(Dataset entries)
Lemma turn_ok deadline l x : Inv [] l x →
  no_exn (turn deadline) (fun ended s' => later x s'.2 ∧
    if ended : bool then ∃ extra, Inv extra s'.1 s'.2 ∧ timed_out deadline (remaining s'.1) x s'.2
    else Inv [] s'.1 s'.2 ∧ (now x < deadline)%Z ∧ (now x < now s'.2)%Z) (l, x).
Proof.
  intros Hi. unfold no_exn, turn. apply wp_mine. cbn [fst]. destruct (remaining l) as [|r0 rs] eqn:Er.
  { apply wp_ret. cbn [fst snd]. split; [done|]. exists []. split; [done|]. rewrite Er. by intros p ?%not_elem_of_nil. }
  rewrite <- Er. apply wp_bind, wp_calls. eapply wp_mono; [apply law_monotonic| |done]. cbn [fst snd]. intros t y [Hy Ht].
  pose proof (inv_later _ _ _ _ Hi Hy) as Hiy. destruct (Z.leb_spec (deadline - t) 0).
  - apply wp_bind. eapply wp_mono; [apply probe_ok| |done]. intros done [l' z]. cbn [fst snd]. intros (-> & Hz & Hin & Hout).
    apply wp_bind, wp_upd, wp_ret. cbn [fst snd]. assert (later x z) as Hxz by (etrans; [apply Hy|apply Hz]). split; [done|].
    exists done. split; [apply inv_shrink; [by eapply inv_later|intros p Hp; apply (Hin p Hp)]|].
    cbn [remaining]. intros p [Hp Hnd]%elem_minus. destruct (Hout p Hp Hnd) as (w & Hw1 & Hw2 & Hw3).
    exists w. split_and!; [etrans; [apply Hy|done]|done|destruct Hw1; lia|done].
  - apply wp_bind. eapply wp_mono; [by apply wait_once_ok| |done]. intros evs [l1 z]. cbn [fst snd]. intros (Hi1 & Hz & Hlt & Htold).
    assert (later x z) as Hxz by (etrans; [apply Hy|apply Hz]).
    assert (now x < deadline ∧ now x < now z)%Z as [Hdl Hadv] by (destruct Hy as [_ [? _]]; lia).
    apply wp_bind. eapply wp_mono; [apply (wp_for (fun s => Inv [] s.1 s.2 ∧ later z s.2 ∧ told evs s.1 s.2) _ _ (fun _ _ => False))| |done]; cbn [fst snd].
    { by split_and!. }
    { intros ev [l' y'] Hev (A & B & C). eapply wp_mono; [by apply (one_event_ok evs)| |done]. done. }
    intros [] [l2 w] (Hi2 & Hw & _). cbn [fst snd] in *.
    apply wp_bind. eapply wp_mono with (Q := fun _ s' => s'.1 = l2 ∧ same w s'.2) (E := fun _ _ => False); [|intros probe_all [l' v]; cbn [fst snd]; intros [-> Hv]|done].
    { destruct evs; [by apply wp_ret|]. apply wp_bind, wp_calls. eapply wp_mono; [apply law_monotonic| |done]. cbn [fst snd].
      intros ? v [Hv _]. by apply wp_mine. }
    apply wp_mine. cbn [fst]. apply wp_bind. eapply wp_mono; [apply probe_ok| |done].
    intros done [l' u]. cbn [fst snd]. intros (-> & Hu & Hin & _).
    assert (later z u) as Hzu by (etrans; [done|]; etrans; [apply Hv|apply Hu]).
    assert (Inv [] l2 u) as Hiu by (eapply inv_later; [by eapply inv_later|done]).
    apply wp_bind. eapply wp_mono with (Q := fun _ s' => Inv [] s'.1 s'.2 ∧ later u s'.2) (E := fun _ _ => False); [| |done].
    { apply wp_when. case_match; [|done]. apply wp_bind, wp_calls. eapply wp_mono; [apply law_monotonic| |done]. cbn [fst snd].
      intros t2 u2 [Hu2 _]. apply wp_upd. cbn [fst snd]. split; [|apply Hu2]. apply inv_fallback. by eapply inv_later. }
    intros [] [l3 q]. cbn [fst snd]. intros [Hi3 Hq].
    change (wp ((_ ← set_remaining (fun r => minus r done); _ ← set_fallback (fun f => minus f done); release_done done) ≫= fun _ => mret false)
      (fun ended s' => later x s'.2 ∧ if ended : bool then ∃ extra, Inv extra s'.1 s'.2 ∧ timed_out deadline (remaining s'.1) x s'.2
        else Inv [] s'.1 s'.2 ∧ (now x < deadline)%Z ∧ (now x < now s'.2)%Z) (fun _ _ => False) (l3, q)).
    apply wp_bind. eapply wp_mono; [apply (probe_turn_ok done (pidfds l3)); [done| |done]| |done].
    { intros p Hp. apply Hq. apply (Hin p Hp). }
    intros [] [l4 r]. cbn [fst snd]. intros [Hi4 Hr]. apply wp_ret. cbn [fst snd].
    assert (later z r) as Hzr by (etrans; [done|]; by etrans). split; [by etrans|]. split_and!; [done|done|destruct Hzr; lia].
Qed.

### ACTIVITY
Proceeding from the line containing "apply wp_bind, wp_upd, wp_ret." through the line containing "intros [] [l2", transcribe the lines above exactly, both end lines included.

### RESULT OF THE EXERCISE
    apply wp_bind, wp_upd, wp_ret. cbn [fst snd]. assert (later x z) as Hxz by (etrans; [apply Hy|apply Hz]). split; [done|].
    exists done. split; [apply inv_shrink; [by eapply inv_later|intros p Hp; apply (Hin p Hp)]|].
    cbn [remaining]. intros p [Hp Hnd]%elem_minus. destruct (Hout p Hp Hnd) as (w & Hw1 & Hw2 & Hw3).
    exists w. split_and!; [etrans; [apply Hy|done]|done|destruct Hw1; lia|done].
  - apply wp_bind. eapply wp_mono; [by apply wait_once_ok| |done]. intros evs [l1 z]. cbn [fst snd]. intros (Hi1 & Hz & Hlt & Htold).
    assert (later x z) as Hxz by (etrans; [apply Hy|apply Hz]).
    assert (now x < deadline ∧ now x < now z)%Z as [Hdl Hadv] by (destruct Hy as [_ [? _]]; lia).
    apply wp_bind. eapply wp_mono; [apply (wp_for (fun s => Inv [] s.1 s.2 ∧ later z s.2 ∧ told evs s.1 s.2) _ _ (fun _ _ => False))| |done]; cbn [fst snd].
    { by split_and!. }
    { intros ev [l' y'] Hev (A & B & C). eapply wp_mono; [by apply (one_event_ok evs)| |done]. done. }
    intros [] [l2 w] (Hi2 & Hw & _). cbn [fst snd] in *.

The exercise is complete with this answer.